__Task brief__.
Once the line containing "added)) !! i = Some (Some sel)" is found in the entries below, restate it and each following line word for word, stopping after the line containing "rewrite lookup_app_r by".

__Data for review__.
•••
(** * extract_utterances_from_wavs.py: utterance extraction from time-aligned transcripts

    A shallow embedding of the script [extract_utterances_from_wavs.py] and
    of the parts of Python's [wave], [csv] and [pathlib] modules it calls.

    Conventions of the model.
    - In the model of the run, time stamps are exact rationals ([Q]).  The
      script computes with binary floating point; rounding error,
      infinities and NaN are outside that model, and every concrete input
      of a run below is chosen away from the places where rounding could
      change a frame number.
    - What is said about the frame offsets themselves is said of
      [extract_audio_binary64], where the times are binary64 numbers and
      the products of lines 56-57 are the rounded products of the machine.
    - The program state is threaded explicitly: the csv reader shared by
      the two nested [for] statements, the files written under
      [audio_excerpts], the rows handed to the csv writer of [output.tsv],
      and a record of the calls of [extract_audio].
    - A raised exception is a result [Raise e]; the state reached when it
      was raised is kept, as the files written so far stay on disk. *)

From Stdlib Require Import List String Ascii Bool Arith ZArith QArith Qround Lia.
From Stdlib Require Import DecimalString DecimalNat Lqa FinFun.
From Stdlib Require Floats.PrimFloat Floats.SpecFloat Floats.FloatOps Uint63.
Import ListNotations.
(** X26. Raising the number of strings of a guitar whose strings all have a
    gauge: the guitar gets the new count and a tuning of that length, the
    selections that were there stay, and every new string gets the gauge that
    [recommendGauge] returns for it; every string has a gauge again. *)
Theorem handleNStringsChange_more_strings
    (state : AppState) (index : nat) (guitar : Guitar) (newNStrings : nat) :
  guitars state !! index = Some guitar →
  complete_selections (guitars state) (selections state) →
  (n_strings guitar ≤ newNStrings)%nat →
  typed_tags (resize_guitar guitar newNStrings) → stocked →
  ∃ state' before added,
    handleNStringsChange state index newNStrings = Some state'
    ∧ guitars state'
      = <[index := resize_guitar guitar newNStrings]> (guitars state)
    ∧ selections state !! index = Some before
    ∧ selections state' = <[index := before ++ added]> (selections state)
    ∧ length before = n_strings guitar
    ∧ length (before ++ added) = newNStrings
    ∧ (∀ i, (n_strings guitar ≤ i < newNStrings)%nat →
         ∃ sel, (before ++ added) !! i = Some (Some sel)
                ∧ recommended_for (resize_guitar guitar newNStrings) i sel)
    ∧ complete_selections (guitars state') (selections state').
Proof.
  intros Hguitar Hcomplete Hn Htags Hstock.
  destruct (Hcomplete index guitar Hguitar) as (l & Hl & Hlen & Hall).
  assert (∀ stype, catalog stype ≠ []) as Hcat by (intros c; apply Hstock).
  set (updated := resize_guitar guitar newNStrings) in *.
  destruct (default_selections_spec updated Htags Hcat)
    as (defaults & Hdefaults & Hdlen & Hdsel).
  assert (∀ i, (i < newNStrings)%nat →
            ∃ sel, default_selection updated
                     (resolveScales (scale guitar) newNStrings)
                     (resolveStringTypes (string_types guitar) newNStrings) i
                   = Some sel
                   ∧ recommended_for updated i sel) as Hsel.
  { intros i Hi. destruct (Hdsel i Hi) as (sel & Hi' & Hrec).
    exists sel. split; [|done].
    unfold default_selections in Hdefaults. cbv zeta in Hdefaults.
    destruct (mapM _ _) as [k|] eqn:Hk; [|done].
    simpl in Hdefaults. injection Hdefaults as <-.
    rewrite list_lookup_fmap in Hi'.
    apply mapM_Some_1 in Hk.
    destruct (Forall2_lookup_l _ _ _ i i Hk) as (sel' & Hsel' & Hdef);
      [by apply lookup_seq_lt|].
    rewrite Hsel' in Hi'. simpl in Hi'. injection Hi' as <-. exact Hdef. }
  unfold handleNStringsChange. rewrite Hguitar.
  cbn [mbind option_bind]. cbv zeta.
  rewrite (reducer_update_guitar state index _ guitar Hguitar).
  cbn [mbind option_bind]. rewrite Hl. cbn [default from_option id].
  fold updated.
  set (state0 :=
         {| guitars := <[index := updated]> (guitars state);
            selections := selections state;
            globalTargetPlain := globalTargetPlain state;
            globalTargetWound := globalTargetWound state;
            loading := loading state; error := error state |}).
  destruct (new_selections_fold updated
              (resolveScales (scale guitar) newNStrings)
              (resolveStringTypes (string_types guitar) newNStrings)
              index (newNStrings - length l) state0 l Hl)
    as (state' & added & Hfold & Hg & Hs & Hadded_len & Hadded).
  { intros i Hi. destruct (Hsel i) as (sel & -> & _); [lia | done]. }
  exists state', l, (Some <$> added).
  assert (∀ i, (n_strings guitar ≤ i < newNStrings)%nat →
            ∃ sel, (l ++ (Some <$> added)) !! i = Some (Some sel)
                   ∧ recommended_for updated i sel) as Hnew.
  { intros i Hi. destruct (Hsel i) as (sel & Hdef & Hrec); [lia|].
    exists sel. split; [|done].
    rewrite lookup_app_r by lia. rewrite list_lookup_fmap.
    rewrite <- (Hadded (i - length l)%nat) by lia.
    replace (length l + (i - length l))%nat with i by lia.
    by rewrite Hdef. }
  split; [done|]. split; [done|]. split; [done|]. split; [done|].
  split; [done|]. split.
  { rewrite length_app, length_fmap. lia. }
  split; [done|].
  rewrite Hg, Hs. unfold state0. cbn [guitars selections].
  intros gIdx guitar' Hguitar'.
  destruct (decide (gIdx = index)) as [-> | Hne].
  - rewrite list_lookup_insert_eq in Hguitar'
      by (by apply lookup_lt_Some in Hguitar).
    injection Hguitar' as <-. rewrite lookup_insert_eq.
    eexists. split; [done|]. split.
    { rewrite length_app, length_fmap. simpl. lia. }
    apply Forall_lookup. intros i x Hx.
    destruct (decide (i < length l)%nat) as [Hi|Hi].
    + rewrite lookup_app_l in Hx by done.
      by apply (Forall_lookup_1 _ _ _ _ Hall Hx).
    + destruct (Hnew i) as (sel & Hi' & _ & g & Hgauge & Hmem & _).
      { apply lookup_lt_Some in Hx.
        rewrite length_app, length_fmap in Hx. lia. }
      rewrite Hi' in Hx. injection Hx as <-.
      by apply (stocked_has_gauge sel g).
  - rewrite list_lookup_insert_ne in Hguitar' by done.
    rewrite lookup_insert_ne by done. by apply Hcomplete.
Qed.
•••
__Exercise output__.
            ∃ sel, (l ++ (Some <$> added)) !! i = Some (Some sel)
                   ∧ recommended_for updated i sel) as Hnew.
  { intros i Hi. destruct (Hsel i) as (sel & Hdef & Hrec); [lia|].
    exists sel. split; [|done].
    rewrite lookup_app_r by lia. rewrite list_lookup_fmap.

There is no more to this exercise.